Brokers, including financial heavyweights such as Citic Securities and CSC Financial, have provided online services for mom and pop investors in China for several years, often with high-tech features such as facial recognition technology. Between them, these amateur investors make up more than 80 per cent of turnover on the country’s stock exchanges.
East Money, the best-performing big financial stock in China this year, derives revenue from its brokerage business and commissions on mutual fund sales, of which there were 76.8m in the first half. Over that period its revenues were Rmb3.3bn, up two-thirds compared with last year.
But the recent jump in turnover — prompted in part by coronavirus-related restrictions in the world’s second-biggest economy — comes with a new element: a parallel craze for mobile apps and financial platforms that allow investors to tap into market information and social networks.
Liu Jianshun, a Beijing-based retail investor, said he found a “sense of belonging” from debating stock prices on East Money’s chat platform, known as Guba. He uses Guba to try to “talk up stock prices” as well as complain about poor share performance or corporate governance issues.
“East Money has created a virtual platform that replaced the physical brokerage outlets that were once the main gathering place for investors,” said a vice-chairman at one of the company’s rivals.
Like elsewhere in the world — from the US to Russia — people in China have turned to the stock market at a time of rising uncertainty over other sources of income and employment due to Covid-19.
Chinese stock market turnover this year peaked in July when daily volumes exceeded Rmb1tn for 15 consecutive days, according to Goldman Sachs, as the CSI 300 index of Shanghai- and Shenzhen-listed shares reached its highest level for 2020. The benchmark is up 13.6 per cent this year.

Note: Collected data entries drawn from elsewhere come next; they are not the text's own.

(** X19.  [load_model] is not atomic.  Without the estimator file it raises
    and leaves the model as it was; with the estimator file but without the
    scaler file it raises after the estimator has been replaced, so that the
    model is left with the new estimator and its old scaler, encoders,
    feature list and metrics.  It returns only when all four files exist. *)
Theorem load_model_partial
    (model_dir : string) (fs : FileSystem) (self : StudentPerformanceModel) :
  let dir := resolve_model_dir module_file model_dir in
  let model_path := OsPath.join dir "student_performance_model.joblib" in
  let scaler_path := OsPath.join dir "scaler.joblib" in
  (files fs !! model_path = None ->
   load_model module_file model_dir fs self =
   (inl (FileNotFoundError model_path), self)) /\
  (forall e, files fs !! model_path = Some (AEstimator e) ->
             files fs !! scaler_path = None ->
   load_model module_file model_dir fs self =
   (inl (FileNotFoundError scaler_path), with_model (Some e) self)) /\
  (fst (load_model module_file model_dir fs self) = inr tt ->
   forall name, In name artifact_names ->
     is_Some (files fs !! OsPath.join dir name)).
Proof.
  cbv zeta. set (dir := resolve_model_dir module_file model_dir).
  split; [| split].
  - intros H. unfold load_model, load. fold dir.
    unfold mbind at 1. unfold mlift at 1. rewrite H. reflexivity.
  - intros e H1 H2. unfold load_model, load. fold dir.
    unfold mbind at 1. unfold mlift at 1. rewrite H1. cbv beta iota.
    unfold mbind at 1. unfold mmodify at 1. cbv beta iota.
    unfold mbind at 1. unfold mlift at 1. rewrite H2. reflexivity.
  - destruct (load_model module_file model_dir fs self) as [[err | []] self'] eqn:Hrun;
      [discriminate |].
    intros _. unfold load_model, load in Hrun. fold dir in Hrun.
    apply mbind_inr in Hrun as (o1 & s1 & L1 & Hrun).
    apply mbind_inr in Hrun as ([] & s2 & _ & Hrun).
    apply mbind_inr in Hrun as (o2 & s3 & L2 & Hrun).
    apply mbind_inr in Hrun as ([] & s4 & _ & Hrun).
    apply mbind_inr in Hrun as (o3 & s5 & L3 & Hrun).
    apply mbind_inr in Hrun as ([] & s6 & _ & Hrun).
    apply mbind_inr in Hrun as (o4 & s7 & L4 & _).
    unfold mlift in L1, L2, L3, L4.
    intros name [<- | [<- | [<- | [<- | []]]]].
    + destruct (files fs !! _); [eauto | discriminate].
    + clear L1 L3 L4. destruct (files fs !! _); [eauto | discriminate].
    + clear L1 L2 L4. destruct (files fs !! _); [eauto | discriminate].
    + clear L1 L2 L3. destruct (files fs !! _); [eauto | discriminate].
Qed.

End PersistenceMore.

(** ** The service: requests and start-up *)

Section ServiceMore.
Import Py Pandas Model App.
Context {SK : Sklearn}.
Variable frame_of_other : list value -> result DataFrame.

(** X20.  With a loaded model, [POST /predict] answers 400 exactly when the
    body is falsy.  For a non-empty record it answers 200 with the single
    prediction of the one-row frame, the record itself and the time, or 500
    with the message of the error [predict] raised; the prediction array
    is never empty, so [prediction[0]] never fails. *)
Theorem predict_single_contract (self : StudentPerformanceModel) (now : string) :
  (forall data,
     status (fst (predict_single frame_of_other now (inr data) (Some self))) = 400%Z <->
     truthy data = false) /\
  (forall record, record <> [] ->
     match predict (from_records [record]) self with
     | (inr ps, self') =>
         exists p, ps = [p] /\
           predict_single frame_of_other now (inr (VDict record)) (Some self) =
           ({| status := 200;
               body := [("prediction", VFloat p);
                        ("input_data", VDict record);
                        ("timestamp", VStr now)] |}, Some self')
     | (inl e, self') =>
         predict_single frame_of_other now (inr (VDict record)) (Some self) =
         (error_response 500 (str_exn e), Some self')
     end).
Proof.
  split.
  - intros data. unfold predict_single, with_global, try_except, mbind, mlift.
    destruct (truthy data) eqn:Ht; cbn [negb];
      [| simpl; split; [auto | reflexivity]].
    destruct (pd_DataFrame frame_of_other _) as [e | df]; simpl;
      [split; discriminate |].
    destruct (predict df self) as [[e | [| p ps]] s1]; simpl; split; discriminate.
  - intros record Hne.
    destruct (predict (from_records [record]) self) as [[e | ps] self'] eqn:Hp.
    + now apply predict_single_raising.
    + pose proof (predict_length _ _ _ _ Hp) as Hlen. simpl in Hlen.
      destruct ps as [| p [| q ps]]; try discriminate.
      exists p. split; [reflexivity |].
      unfold predict_single, with_global, try_except, mbind, mlift.
      destruct record as [| kv record]; [congruence |].
      cbn [truthy negb].
      change [VDict (kv :: record)] with (map VDict [kv :: record]).
      rewrite pd_DataFrame_records, Hp. reflexivity.
Qed.

Lemma with_global_readonly (block : MM response) self :
  snd (block self) = self ->
  snd (with_global block (Some self)) = Some self.
Proof.
  unfold with_global, try_except. destruct (block self) as [[e | r] s]; simpl;
    now intros ->.
Qed.

(** X13.  Serving does not touch a complete model.  When the feature list
    is fixed and every categorical column has an encoder, [predict] leaves
    the model exactly as it was, whether it returns or raises, and so do
    [POST /predict] and [POST /predict/batch] for every request: no request
    can influence the answer to a later one. *)
Theorem requests_leave_model_unchanged (self : StudentPerformanceModel) :
  is_Some (feature_columns self) ->
  (forall c, In c categorical_columns -> is_Some (label_encoders self !! c)) ->
  (forall data, snd (predict data self) = self) /\
  (forall now get_json,
     snd (predict_single frame_of_other now get_json (Some self)) = Some self) /\
  (forall now get_json,
     snd (predict_batch frame_of_other now get_json (Some self)) = Some self).
Proof.
  intros Hfc Henc.
  assert (Hp : forall data, snd (predict data self) = self).
  { intros data. apply predict_readonly; [exact Hfc | auto]. }
  split; [exact Hp |]. split.
  - intros now get_json. apply with_global_readonly.
    unfold mbind, mlift. destruct get_json as [e | data]; [reflexivity |].
    destruct (negb (truthy data)); [reflexivity |].
    destruct (pd_DataFrame frame_of_other [data]) as [e | df]; [reflexivity |].
    specialize (Hp df). destruct (predict df self) as [[e | [| p ps]] s];
      simpl in *; now subst.
  - intros now get_json. apply with_global_readonly.
    unfold mbind, mlift. destruct get_json as [e | data]; [reflexivity |].
    destruct (negb (truthy data) || negb (is_list data)); [reflexivity |].
    destruct (pd_DataFrame frame_of_other _) as [e | df]; [reflexivity |].
    specialize (Hp df). destruct (predict df self) as [[e | ps] s];
      simpl in *; now subst.
Qed.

“If they still have the income, they have nowhere to spend” it, said Kinger Lau, chief China equity strategist at Goldman Sachs. “They spend more time buying stuff online and spend more time . . . just trading stocks at home.”
Low interest rates, a problem faced by savers elsewhere in the world, have also fuelled appetite for stocks. Yu’ebao, a popular money market fund offered by Alibaba’s financial arm Ant Group, pays just over 1.6 per cent in interest.
“If you look at Yu’ebao interest rates over the past few months, it’s been falling pretty steadily,” he said. “They [retail investors] are more incentivised to put money into stocks”.
Huge demand for stocks among China’s retail investors has also yielded increased appetite for markets data. Hithink RoyalFlush Information Network, which has risen 42 per cent this year, provides investors with financial information and directs them towards brokers where they can access the market.
That same demand has charged China’s booming initial public offering markets. Shenzhen-listed shares of Contec Medical Systems closed up more than 1,000 per cent in its debut session last month after regulators relaxed rules on the city’s tech-focused ChiNext board.
While turnover has been high for stocks, the rise of East Money has also been supported by increased flows into mutual funds in China. Newly issued active equity mutual funds raised more than Rmb1tn so far this year from 22m investors, according to Z-Ben Advisors.
That trend has also benefited those amateur investors whose trading impulses are not purely speculative, such as Li Zilei, a Shanghai-based investor who uses East Money to buy mutual funds. “We don’t expect to make a quick fortune. We want to participate in the market and interact with other investors.”